Artificial intelligence will make my job obsolete, and I’m (almost) at peace with it
Life as an editorial photographer is almost unsustainable today, and artificial intelligence is not helping. But what happens when we cut corners at all costs in photojournalism? asks Andy Blackmore
Listening to Jeff Buckley, I’m gripped. An almost overpowering sadness and melancholia floods the room. As tears trickle down my cheeks, I realise I’m crying for the second time in as many days to the haunting rendition of Corpus Christi Carol. It’s not the bittersweet vocals bringing me down. It’s a much deeper sorrow; I realise I’m mourning the passing of an age.
Last week, I heard that very same hymn in very different circumstances. Either the pollen count inside St Bride’s church was unpleasant in the extreme, or others were pierced by the same shards of emotional shrapnel that punctured the air in remembrance of a man I had known for decades. I’m not ashamed to say it; but as I wept, I could sense I was not alone.
St Bride’s has long been regarded as the journalist’s church. Sadly, this was not the first time I’d been here to say goodbye to a friend and colleague and I don’t expect it to be my last.
However, there was something very out of the ordinary about the level of emotion I felt that day.
Eamonn McCabe was a true Fleet Street superstar and giant in the world of photography; it is his life we were gathered here to celebrate.
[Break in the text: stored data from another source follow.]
(** ** What rounding depends on *)

Lemma sticky_compare G Z N D j : sticky G Z N D -> (Z < G * j <-> N < G * j * D).
Proof. intros H. specialize (H j). unfold Z.lt. now rewrite H. Qed.

Lemma sticky_compare_eq G Z N D j : sticky G Z N D -> (Z = G * j <-> N = G * j * D).
Proof. intros H. specialize (H j). rewrite <- !Z.compare_eq_iff. now rewrite H. Qed.

(** Rounding [Z / M] and [N / (D M)] to an integer gives the same result when [M] has a factor
    [2 G]. *)
Lemma sticky_div G Z N D c :
  0 < D -> 0 < G -> 0 < c -> sticky G Z N D ->
  let M := 2 * G * c in
  Z / M = N / (D * M) /\
  (2 * (Z mod M) ?= M) = (2 * (N mod (D * M)) ?= D * M) /\
  (Z mod M =? 0) = (N mod (D * M) =? 0).
Proof.
  intros HD HG Hc H M. assert (HM : 0 < M) by (unfold M; nia).
  assert (Eq : Z / M = N / (D * M)).
  { symmetry. pose proof (div_bounds Z M HM) as [Hl Hh]. apply div_eq; [nia|].
    pose proof (sticky_compare _ _ _ _ (2 * c * (Z / M)) H).
    pose proof (sticky_compare _ _ _ _ (2 * c * (Z / M + 1)) H). unfold M in *. nia. }
  split; [exact Eq|]. pose proof (Z.div_mod Z M ltac:(lia)) as E1.
  pose proof (Z.div_mod N (D * M) ltac:(nia)) as E2. rewrite <- Eq in E2.
  set (q := Z / M) in *. set (r := Z mod M) in *. set (r' := N mod (D * M)) in *. split.
  - specialize (H (c * (2 * q + 1))).
    rewrite (Z.compare_sub (2 * r)), (Z.compare_sub (2 * r')).
    rewrite (Z.compare_sub Z), (Z.compare_sub N) in H.
    replace (2 * r - M) with (2 * (Z - G * (c * (2 * q + 1)))) by (unfold M in *; nia).
    replace (2 * r' - D * M) with (2 * (N - G * (c * (2 * q + 1)) * D)) by (unfold M in *; nia).
    change 0 with (2 * 0). rewrite !compare_scale by lia. exact H.
  - pose proof (sticky_compare_eq _ _ _ _ (2 * c * q) H) as He.
    destruct (Z.eqb_spec r 0), (Z.eqb_spec r' 0); try reflexivity; exfalso; unfold M in *; nia.
Qed.
(** The two quotient words of normalised significands. *)
Definition float64_div_sig (fuel : nat) (aSig0 aSig1 bSig0 bSig1 : Z) : option (Z * Z) :=
  match estimateDiv64To32 fuel aSig0 aSig1 bSig0 with
  | None => None
  | Some zSig0 =>
    let '(term0, term1, term2) := mul64By32To96 bSig0 bSig1 zSig0 in
    match while fuel float64_div_cond (float64_div_body bSig0 bSig1)
            (zSig0, sub96 aSig0 aSig1 0 term0 term1 term2) with
    | None => None
    | Some (zSig0, (rem0, rem1, rem2)) =>
      match estimateDiv64To32 fuel rem1 rem2 bSig0 with
      | None => None
      | Some zSig1 =>
        if (zSig1 &&& 0x3FF) <=? 4 then
          let '(term1, term2, term3) := mul64By32To96 bSig0 bSig1 zSig1 in
          match while fuel float64_div_cond (float64_div_body bSig0 bSig1)
                  (zSig1, sub96 rem1 rem2 0 term1 term2 term3) with
          | None => None
          | Some (zSig1, (rem1, rem2, rem3)) =>
            Some (zSig0, zSig1 ||| b2z (truthy (rem1 ||| rem2 ||| rem3)))
          end
        else Some (zSig0, zSig1)
      end
    end
  end.

Definition float64_div_tail (fuel : nat) (zSign aExp aSig0 aSig1 bExp bSig0 bSig1 : Z)
  : FP float64 :=
  let zExp := s16 (aExp - bExp + 0x3FD) in
  let '(aSig0, aSig1) := shortShift64Left (aSig0 ||| 0x00100000) aSig1 11 in
  let '(bSig0, bSig1) := shortShift64Left (bSig0 ||| 0x00100000) bSig1 11 in
  let '(aSig0, aSig1, zExp) :=
    if le64 bSig0 bSig1 aSig0 aSig1 then
      let '(aSig0, aSig1) := shift64Right aSig0 aSig1 1 in (aSig0, aSig1, s16 (zExp + 1))
    else (aSig0, aSig1, zExp) in
  let* (zSig0, zSig1) := lift (float64_div_sig fuel aSig0 aSig1 bSig0 bSig1) in
  let '(zSig0, zSig1, zSig2) := shift64ExtraRightJamming zSig0 zSig1 0 11 in
  roundAndPackFloat64 zSign zExp zSig0 zSig1 zSig2.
He was a photographer and picture editor par excellence. I accept many of you reading this will not have heard of him, however, he helped change the way you look at news and sports photography.
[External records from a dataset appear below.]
(** A significand one bit short of normalised is shifted left. *)
Lemma shift_norm32 st zSign zExp zSig N D A B :
  fp_ok st -> is_flag zSign -> 2 ^ 29 <= zSig < 2 ^ 31 -> - 2 ^ 14 < zExp < 2 ^ 14 ->
  0 < D -> 0 < B -> 0 <= A -> sticky 2 zSig N D -> scaled N D (zExp - 7) A B ->
  (let '(zSig, zExp) :=
     if 0 <=? s32 (u32 (zSig << 1)) then (u32 (zSig << 1), s16 (zExp - 1)) else (zSig, zExp) in
   roundAndPackFloat32 zSign zExp zSig) st = rounded32 st zSign A B.
Proof.
  intros Hst Hs Hz He HD HB HA Hstk Hsc. rewrite u32_shl_small by lia. change (2 ^ 1) with 2.
  rewrite Z.leb_antisym, s32_neg, <- Z.ltb_antisym by (unfold is_u; lia).
  destruct (Z.ltb_spec (zSig * 2) (2 ^ 31)).
  - rewrite s16_small by lia.
    apply (roundAndPackFloat32_ref _ _ _ _ (2 * N) D); try assumption; try lia.
    + rewrite Z.mul_comm. apply (sticky_weaken (2 * 2) 16). now apply sticky_scale.
    + rewrite Z.mul_comm. apply (scaled_unshift _ _ _ _ _ 1); [lia|].
      now replace (zExp - 1 - 7 + 1) with (zExp - 7) by lia.
  - apply (roundAndPackFloat32_ref _ _ _ _ N D); try assumption; try lia.
    now apply (sticky_weaken 2 32).
Qed.

Lemma float32_mul_tail_ref st zSign a b : fp_ok st -> is_flag zSign ->
  f32_finite a -> f32_finite b -> 0 < f32_mag a -> 0 < f32_mag b ->
  float32_mul_tail zSign (fst (norm32 a)) (snd (norm32 a)) (fst (norm32 b)) (snd (norm32 b)) st
  = rounded32 st zSign (f32_mag a * f32_mag b) (2 ^ 149).
Proof.
  intros Hst Hs Ha Hb Ma Mb.
  destruct (norm32_spec a Ha Ma) as (Ra & _ & Sa & Va). destruct (norm32_spec b Hb Mb) as (Rb & _ & Sb & Vb).
  unfold float32_mul_tail. fold (norm_sig32 a) (norm_sig32 b).
  set (m := norm_sig32 a) in *. set (n := norm_sig32 b) in *.
  set (ea := fst (norm32 a)) in *. set (eb := fst (norm32 b)) in *.
  rewrite (u32_shl_small m), (u32_shl_small n), (s16_small (ea + eb - 127)) by lia.
  destruct (mul32To64_val (m * 2 ^ 7) (n * 2 ^ 8)) as [[W0 W1] V]; [unfold is_u; lia | unfold is_u; lia|].
  destruct (mul32To64 _ _) as [z0 z1]. unfold val64 in V. cbn [fst snd] in *.
  rewrite jam_words, V by assumption.
  assert (HP : 2 ^ 61 <= m * 2 ^ 7 * (n * 2 ^ 8) < 2 ^ 63) by nia.
  pose proof (div_pow2_range (m * 2 ^ 7 * (n * 2 ^ 8)) 32 63 ltac:(lia) ltac:(lia)) as HQ.
  assert (HJ : 2 ^ 29 <= jam (m * 2 ^ 7 * (n * 2 ^ 8)) (2 ^ 32) < 2 ^ 31).
  { split.
    - assert (2 ^ 29 <= m * 2 ^ 7 * (n * 2 ^ 8) / 2 ^ 32) by (apply Z.div_le_lower_bound; lia).
      unfold jam. destruct (_ =? 0); cbn [negb b2z]; [rewrite Z.lor_0_r; lia|].
      rewrite lor_1. dlia.
    - unfold jam. apply lor_b2z_range; lia. }
  apply shift_norm32 with (N := m * 2 ^ 7 * (n * 2 ^ 8)) (D := 2 ^ 32); try assumption; try lia.
  - apply sticky_jam. lia.
  - apply (scaled_intro _ _ _ _ _ 178); [lia | lia |].
    replace (ea + eb - 127 - 7 + 178) with (ea + 22 + (eb + 22)) by lia. rewrite Z.pow_add_r by lia.
    replace (m * 2 ^ 7 * (n * 2 ^ 8) * (2 ^ (ea + 22) * 2 ^ (eb + 22)) * 2 ^ 149)
      with (m * 2 ^ (ea + 22) * (n * 2 ^ (eb + 22)) * 2 ^ 164) by ring.
    rewrite Va, Vb. ring.
Qed.

(** The rounding depends on the rational only. *)
Lemma rounded32_frac st s N D N' D' : 0 < D -> 0 < D' -> N * D' = N' * D ->
  rounded32 st s N D = rounded32 st s N' D'.
Proof.
  intros HD HD' E. unfold rounded32.
  rewrite (ref_bits_frac 24 255 _ _ N D N' D'), (ref_flags_frac 24 255 ltac:(lia) _ _ _ N D N' D')
    by assumption. reflexivity.
Qed.

(** Zero results. *)
Lemma pack_zero32 st s D : is_flag s -> 0 < D ->
  ret (packFloat32 s 0 0) st = rounded32 st s 0 D.
Proof.
  intros Hs HD. unfold ret. rewrite packFloat32_eq by (assumption || lia).
  rewrite (rounded32_frac st s 0 D 0 1) by lia. symmetry. apply (rounded32_small st s 0). lia.
Qed.

Lemma nonspecial32 a : extractFloat32Exp a <> 0xFF ->
  f32_is_nan a = false /\ f32_is_inf a = false.
Proof. intros H. unfold f32_is_nan, f32_is_inf. now rewrite (proj2 (Z.eqb_neq _ _) H). Qed.

Lemma float32_mul_finite st a b : fp_ok st -> f32_finite a -> f32_finite b ->
  float32_mul a b st
  = rounded32 st (f32_sign a ^^^ f32_sign b) (f32_mag a * f32_mag b) (2 ^ 149).
Proof.
  intros Hst [Ha Ea] [Hb Eb].
  pose proof (f32_mag_nonneg a Ha). pose proof (f32_mag_nonneg b Hb).
  assert (Hs : is_flag (f32_sign a ^^^ f32_sign b)) by (apply xor_flag; now apply f32_sign_flag).
  unfold float32_mul. rewrite !sign32_div. change (a / 2 ^ 31) with (f32_sign a).
  change (b / 2 ^ 31) with (f32_sign b). set (s := f32_sign a ^^^ f32_sign b) in *.
  rewrite (proj2 (Z.eqb_neq (extractFloat32Exp a) 0xFF)), (proj2 (Z.eqb_neq (extractFloat32Exp b) 0xFF)) by lia.
  rewrite <- !f32_mag_zero by assumption.
  destruct (Z.eqb_spec (f32_mag a) 0) as [Za|Za]; [rewrite Za; now apply pack_zero32|].
  fold (norm32 a) (norm32 b). rewrite (surjective_pairing (norm32 a)), (surjective_pairing (norm32 b)).
  destruct (Z.eqb_spec (f32_mag b) 0) as [Zb|Zb]; [rewrite Zb, Z.mul_0_r; now apply pack_zero32|].
  apply float32_mul_tail_ref; first [assumption | split; assumption | lia].
Qed.

(** Single-precision multiplication returns the exact product rounded in the current mode, with
    exactly the exceptions of that rounding, for all finite operands including subnormals;
    zero times infinity is invalid, and NaN operands propagate. *)
Lemma float32_mul_correct st a b : fp_ok st -> is_u 32 a -> is_u 32 b ->
  float32_mul a b st = ref_mul32 st a b.
Proof.
  intros Hst Ha Hb. unfold ref_mul32.
  destruct (Z.eq_dec (extractFloat32Exp a) 0xFF) as [Ea|Ea];
    [|destruct (Z.eq_dec (extractFloat32Exp b) 0xFF) as [Eb|Eb]].
  3: { destruct (nonspecial32 a Ea) as [-> ->], (nonspecial32 b Eb) as [-> ->]. cbn [orb].
       destruct (fields32 a Ha) as (_ & _ & ? & _), (fields32 b Hb) as (_ & _ & ? & _).
       apply float32_mul_finite; [assumption | split; [assumption | lia] | split; [assumption | lia]]. }
  all: assert (Hs : is_flag (f32_sign a ^^^ f32_sign b)) by (apply xor_flag; now apply f32_sign_flag).
  all: unfold float32_mul; rewrite !sign32_div; change (a / 2 ^ 31) with (f32_sign a);
    change (b / 2 ^ 31) with (f32_sign b); set (s := f32_sign a ^^^ f32_sign b) in *.
  all: rewrite !lor_eq0, <- !f32_mag_zero by assumption.
  all: unfold f32_is_nan, f32_is_inf, truthy; rewrite Ea || rewrite Eb; rewrite Z.eqb_refl; cbn [andb orb].
  - destruct (extractFloat32Frac a =? 0); cbn [negb orb]; [|reflexivity].
    destruct ((extractFloat32Exp b =? 255) && negb (extractFloat32Frac b =? 0)) eqn:Nb; [reflexivity|].
    destruct (Z.eqb_spec (f32_mag b) 0) as [Zb|]; [|rewrite andb_false_r; now apply pack_inf32].
    pose proof (f32_mag_zero b Hb) as Mb. rewrite Zb in Mb. symmetry in Mb.
    apply andb_true_iff in Mb as [Mb1 Mb2]. apply Z.eqb_eq in Mb1. rewrite Mb1. now apply invalid32_eq.
  - rewrite (proj2 (Z.eqb_neq _ _) Ea). cbn [andb orb].
    destruct (extractFloat32Frac b =? 0); cbn [negb]; [|reflexivity].
    destruct (f32_mag a =? 0); [now apply invalid32_eq | now apply pack_inf32].
Qed.

(** ** Division *)

Definition ref_div32 (st : fpstate) (a b : Z) : option (Z * fpstate) :=
  let s := f32_sign a ^^^ f32_sign b in
  if f32_is_nan a || f32_is_nan b then propagateFloat32NaN a b st
  else if f32_is_inf a then
    (if f32_is_inf b then invalid32 st else Some (f32_inf s, st))
  else if f32_is_inf b then Some (s * 2 ^ 31, st)
  else if f32_mag b =? 0 then
    (if f32_mag a =? 0 then invalid32 st else Some (f32_inf s, raised st float_flag_divbyzero))
  else rounded32 st s (f32_mag a * 2 ^ 149) (f32_mag b).

(** The sign of a 64-bit remainder that is a few divisors below zero. *)
Lemma rem_sign b R n r0 r1 : 0 < b < 2 ^ 32 -> 0 <= R < b -> 0 <= n <= 2 ->
  words64 (r0, r1) -> val64 (r0, r1) = (R - b * n) mod 2 ^ 64 -> (s32 r0 <? 0) = (0 <? n).
Proof.
  intros Hb HR Hn [W0 W1] Hv. cbn [fst snd] in *. rewrite s32_neg by assumption.
  unfold val64, is_u in *. cbn [fst snd] in *.
  assert (C : n = 0 \/ n = 1 \/ n = 2) by lia. destruct C as [-> | [-> | ->]]; cbn [Z.ltb Z.compare].
  - rewrite Z.mod_small in Hv by lia. apply Z.leb_gt. lia.
  - rewrite <- (Z.mod_add _ 1) in Hv by lia. rewrite Z.mod_small in Hv by lia. apply Z.leb_le. lia.
  - rewrite <- (Z.mod_add _ 1) in Hv by lia. rewrite Z.mod_small in Hv by lia. apply Z.leb_le. lia.
Qed.

(** The remainder loop brings an overestimate by at most two down to the quotient. *)
Lemma float32_div_loop fuel A b q n r0 r1 : (2 < fuel)%nat ->
  0 < b < 2 ^ 32 -> 0 <= q -> q + 2 < 2 ^ 32 -> 0 <= n <= 2 -> 0 <= A - b * q < b ->
  words64 (r0, r1) -> val64 (r0, r1) = (A - b * (q + n)) mod 2 ^ 64 ->
  exists r0' r1',
    while fuel (fun s => s32 (snd (fst s)) <? 0) (float32_div_body b) (q + n, r0, r1)
      = Some (q, r0', r1') /\ words64 (r0', r1') /\ val64 (r0', r1') = A - b * q.
Proof.
  intros Hf Hb Hq Hq2 Hn HR Hw Hv.
  pose (I := fun (k : nat) (s : Z * Z * Z) => exists r0 r1,
    s = (q + Z.of_nat k, r0, r1) /\ (k <= 2)%nat /\ words64 (r0, r1) /\
    val64 (r0, r1) = (A - b * q - b * Z.of_nat k) mod 2 ^ 64).
  destruct (while_rule (fun s => s32 (snd (fst s)) <? 0) (float32_div_body b) I)
    with (n := Z.to_nat n) (fuel := fuel) (s := (q + n, r0, r1))
    as (s' & k' & -> & Hc & (y0 & y1 & -> & Hk' & Hw' & Hv')).
  - intros k s (x0 & x1 & -> & Hk & Hx & Hvx) Hc. cbn [fst snd] in Hc.
    rewrite (rem_sign b (A - b * q) (Z.of_nat k) x0 x1) in Hc by (assumption || lia).
    apply Z.ltb_lt in Hc. exists (k - 1)%nat. split; [lia|]. unfold float32_div_body.
    assert (Wb : words64 (0, b)) by (split; cbn; unfold is_u; lia).
    destruct (add64_val x0 x1 0 b Hx Wb) as [Wa Va]. destruct (add64 x0 x1 0 b) as [z0 z1].
    exists z0, z1. split; [|split; [lia | split; [exact Wa|]]].
    + do 2 f_equal. rewrite u32_small by lia. lia.
    + rewrite Va, Hvx, Zplus_mod_idemp_l. unfold val64. cbn [fst snd]. 
      replace (Z.of_nat (k - 1)) with (Z.of_nat k - 1) by lia. f_equal. ring.
  - exists r0, r1. rewrite Z2Nat.id by lia. repeat split; try lia; try apply Hw.
    rewrite Hv. f_equal. lia.
  - lia.
  - cbn [fst snd] in Hc. rewrite (rem_sign b (A - b * q) (Z.of_nat k') y0 y1) in Hc by (assumption || lia).
    apply Z.ltb_ge in Hc. assert (Z.of_nat k' = 0) as E by lia. rewrite E in *.
    rewrite Z.add_0_r. exists y0, y1. split; [reflexivity|]. split; [assumption|].
    rewrite Hv'. rewrite Z.mul_0_r, Z.sub_0_r. apply Z.mod_small. lia.
Qed.

(** The quotient significand stands for the exact quotient up to bits below bit 6. *)
Lemma float32_div_sig_sticky fuel a b : (2 < fuel)%nat ->
  2 ^ 29 <= a < 2 ^ 31 -> 2 ^ 31 <= b < 2 ^ 32 -> b <= 4 * a -> 2 * a < b ->
  exists z, float32_div_sig fuel a b = Some z /\ 2 ^ 30 <= z < 2 ^ 31 /\ sticky (2 ^ 6) z (a * 2 ^ 32) b.
Proof.
  intros Hf Ha Hb Hlo Hhi. unfold float32_div_sig.
  destruct (estimateDiv64To32_bounds fuel a 0 b Hf Hb ltac:(lia) ltac:(apply zero_word; lia))
    as (z & -> & Hz & Hz32).
  rewrite Z.add_0_r in Hz. pose proof (div_bounds (a * 2 ^ 32) b ltac:(lia)) as Hq.
  set (q := a * 2 ^ 32 / b) in *.
  assert (Hq30 : 2 ^ 30 <= q) by (apply Z.div_le_lower_bound; lia).
  assert (Hq31 : q < 2 ^ 31) by (apply Z.div_lt_upper_bound; lia).
  change 0x3F with (2 ^ 6 - 1). rewrite land_ones_mod by lia.
  destruct (Z.leb_spec (z mod 2 ^ 6) 2) as [Hm|Hm].
  - assert (Wz : is_u 32 z) by (unfold is_u; lia).
    destruct (mul32To64_val b z ltac:(unfold is_u; lia) Wz) as [Wm Vm].
    destruct (mul32To64 b z) as [t0 t1].
    destruct (sub64_val a 0 t0 t1 ltac:(split; cbn; unfold is_u; lia) Wm) as [Ws Vs].
    destruct (sub64 a 0 t0 t1) as [r0 r1]. rewrite Vm in Vs.
    destruct (float32_div_loop fuel (a * 2 ^ 32) b q (z - q) r0 r1) as (r0' & r1' & Hl & [Wr0 Wr1] & Vr);
      try assumption; try lia.
    { rewrite Vs. unfold val64. cbn [fst snd]. f_equal. lia. }
    replace (q + (z - q)) with z in Hl by lia. rewrite Hl. eexists. split; [reflexivity|].
    unfold val64 in Vr. cbn [fst snd] in *. unfold is_u in *.
    assert (r0' = 0) by lia. assert (Er : r1' = (a * 2 ^ 32) mod b) by (rewrite Z.mod_eq; fold q; lia).
    assert (EJ : q ||| b2z (truthy r1') = jam (a * 2 ^ 32) b) by (rewrite Er; reflexivity).
    rewrite EJ. split; [|apply (sticky_weaken 2 32), sticky_jam; lia].
    rewrite <- EJ. split; [|apply lor_b2z_range; lia].
    destruct (truthy r1'); cbn [b2z]; [rewrite lor_1; dlia | rewrite Z.lor_0_r; lia].
  - pose proof (Z.div_mod z (2 ^ 6) ltac:(lia)) as Ez. pose proof (Z.mod_pos_bound z (2 ^ 6) ltac:(lia)).
    eexists. split; [reflexivity|]. split; [split; [lia|]|].
    + destruct (Z.lt_ge_cases z (2 ^ 31)); [assumption|]. assert (C : z = 2 ^ 31 \/ z = 2 ^ 31 + 1) by lia.
      exfalso. destruct C as [C | C]; rewrite C in Hm; cbv in Hm; discriminate.
    + apply (sticky_intro _ _ _ _ (z / 2 ^ 6)); [lia | lia | |].
      * set (h := z / 2 ^ 6) in *. assert (2 ^ 6 * h + 1 <= q < 2 ^ 6 * (h + 1)) by lia. nia.
      * set (h := z / 2 ^ 6) in *. assert (2 ^ 6 * h + 1 <= q) by lia. split; intros; exfalso; nia.
Qed.

(** The exponent of the quotient. *)
Lemma div_scaled32 m n ea eb ma mb : -22 <= ea <= 0xFE -> -22 <= eb <= 0xFE ->
  m * 2 ^ (ea + 22) = ma * 2 ^ 23 -> n * 2 ^ (eb + 22) = mb * 2 ^ 23 ->
  scaled (m * 2 ^ 7 * 2 ^ 32) (n * 2 ^ 8) (ea - eb + 125 - 7) (ma * 2 ^ 149) mb.
Proof.
  intros Ha Hb Va Vb. apply (scaled_intro _ _ _ _ _ 200); [lia | lia |].
  apply (Z.mul_reg_r _ _ (2 ^ 23)); [lia|].
  replace (m * 2 ^ 7 * 2 ^ 32 * 2 ^ (ea - eb + 125 - 7 + 200) * mb * 2 ^ 23)
    with (m * 2 ^ 7 * 2 ^ 32 * 2 ^ (ea - eb + 125 - 7 + 200) * (mb * 2 ^ 23)) by ring.
  replace (ma * 2 ^ 149 * (n * 2 ^ 8 * 2 ^ 200) * 2 ^ 23)
    with (ma * 2 ^ 23 * (2 ^ 149 * (n * 2 ^ 8 * 2 ^ 200))) by ring.
  rewrite <- Va, <- Vb.
  replace (m * 2 ^ 7 * 2 ^ 32 * 2 ^ (ea - eb + 125 - 7 + 200) * (n * 2 ^ (eb + 22)))
    with (m * n * 2 ^ 39 * (2 ^ (ea - eb + 125 - 7 + 200) * 2 ^ (eb + 22))) by ring.
  rewrite <- Z.pow_add_r by lia.
  replace (ea - eb + 125 - 7 + 200 + (eb + 22)) with (ea + 22 + 318) by lia.
  rewrite Z.pow_add_r by lia. ring.
Qed.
I was lucky enough to work for Eamonn in the mid 90s. In retrospect, this was our last hurrah; a golden age for photojournalism and press photographers. Eamonn was a secret weapon drafted in by Peter Preston, then Editor at The Guardian. He gave up being a sportsphotographer to become a picture editor; parachuted into the position in an effort to win a circulation war with a brash new kid on the block – The Independent.
Well they called it a war, but it’s a strange conflict that has no losers. In fact, both the reader and photography were left all better for such tilting at windmills, indeed some might say it was Fleet Street’s finest hour. Eamonn was a man who cared passionately about photography and photographers and passed that enthusiasm on to me.
The rise of the internet and the move to digital, plunging circulations, slashed budgets, increased costs, lower rates and less work all mean that today, life as a editorial photographer is, more or less, unsustainable as a career. Inevitably, new technology proved a disaster for a profession now forced to accept to the mantra of doing more with less.
Thankfully, we thought, things can’t get much worse. And then, you guessed it – things just got worse. In the time since Eamonn’s death, the world seems to have gone bonkers, obsessed with all things AI and ChatGPT-4.
The final nail in the coffin was hammered home a few weeks ago when an AI-generated image won first prize at one of the world’s most prestigious photography competitions. Eamonn would have been apoplectic, undoubtedly spewing a wholly unprintable monologue.
Now, you may call me cynical but don’t ever call me stupid, for I have enough painful experience to know what can happen when we are harnessed by a desire to cut corners, at whatever cost. Left unchecked, the rise of AI machines eventually makes dinosaurs of us all. But as we photographers and picture editors stood around St Bride’s, it was a mass extinction event. Quite simply, the end of an era. And if that doesn’t make you weep, what on earth will?